Task prompt – Return a verbatim reproduction of each line, starting at the line with "let name := default" and ending at the last line of the listing below.

Task inputs –
(* ===== verification/Dns.v ===== *)
(** * The lookup of an ECHConfigList ([aether/src/dns.rs])

    The resolver a setting names and its text, the query for the HTTPS record of a
    domain (RFC 9460), the check that a message answers it, the ech parameter of
    the answer, and the lookups over UDP, TCP and DNS over HTTPS.  What a socket
    delivers is an argument: the datagrams and timeouts of a UDP socket, the bytes
    of a TCP stream, the answer of an HTTPS request. *)

From S2P Require Import Prelude Str Ip Text Error RouteDns SocksWire.
Local Open Scope Z_scope.

Module Dns.
Import Error.

Definition DEFAULT_ECH_DNS : bytes := lit "udp://1.1.1.1".
Definition DEFAULT_ECH_DOMAIN : bytes := lit "cloudflare-ech.com".
Definition RR_HTTPS : Z := 65.
Definition SVCPARAM_ECH : Z := 5.

(** ** The resolver a setting names *)

Record DohEndpoint := mkDoh { url : bytes; address : option bytes; sni : option bytes }.

Inductive EchDns :=
| Udp (server : SocketAddr)
| Tcp (server : SocketAddr)
| Https (endpoint : DohEndpoint).

Definition strip_scheme (value scheme : bytes) : option bytes :=
  head ← bslice value 0 (blen scheme);
  if eq_ignore_ascii_case head scheme then Some (sub value (blen scheme) (blen value)) else None.

(** [value] between its brackets, or [value] itself. *)
Definition unbracket (value : bytes) : bytes :=
  default value (strip_prefix [91] value ≫= strip_suffix [93]).

Definition socket_address (text : bytes) (default_port : Z) : option SocketAddr :=
  match parse_socket_addr text with
  | Some address => Some address
  | None =>
      match parse_ip text with
      | Some ip => Some (mkSocketAddr ip default_port)
      | None =>
          inner ← strip_prefix [91] text ≫= strip_suffix [93];
          (fun ip => mkSocketAddr (V6 ip) default_port) <$> parse_ipv6 inner
      end
  end.

Definition label_char (b : Z) : bool := is_ascii_alphanumeric b || (b =? 45) || (b =? 95).
Definition valid_domain (name : bytes) : bool :=
  let name := default name (strip_suffix [46] name) in
  negb (bool_decide (name = [])) && (blen name <=? 253)
  && forallb (fun label => negb (bool_decide (label = [])) && (blen label <=? 63) && forallb label_char label)
       (split_char 46 name).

Exercise response –
  let name := default name (strip_suffix [46] name) in
  negb (bool_decide (name = [])) && (blen name <=? 253)
  && forallb (fun label => negb (bool_decide (label = [])) && (blen label <=? 63) && forallb label_char label)
       (split_char 46 name).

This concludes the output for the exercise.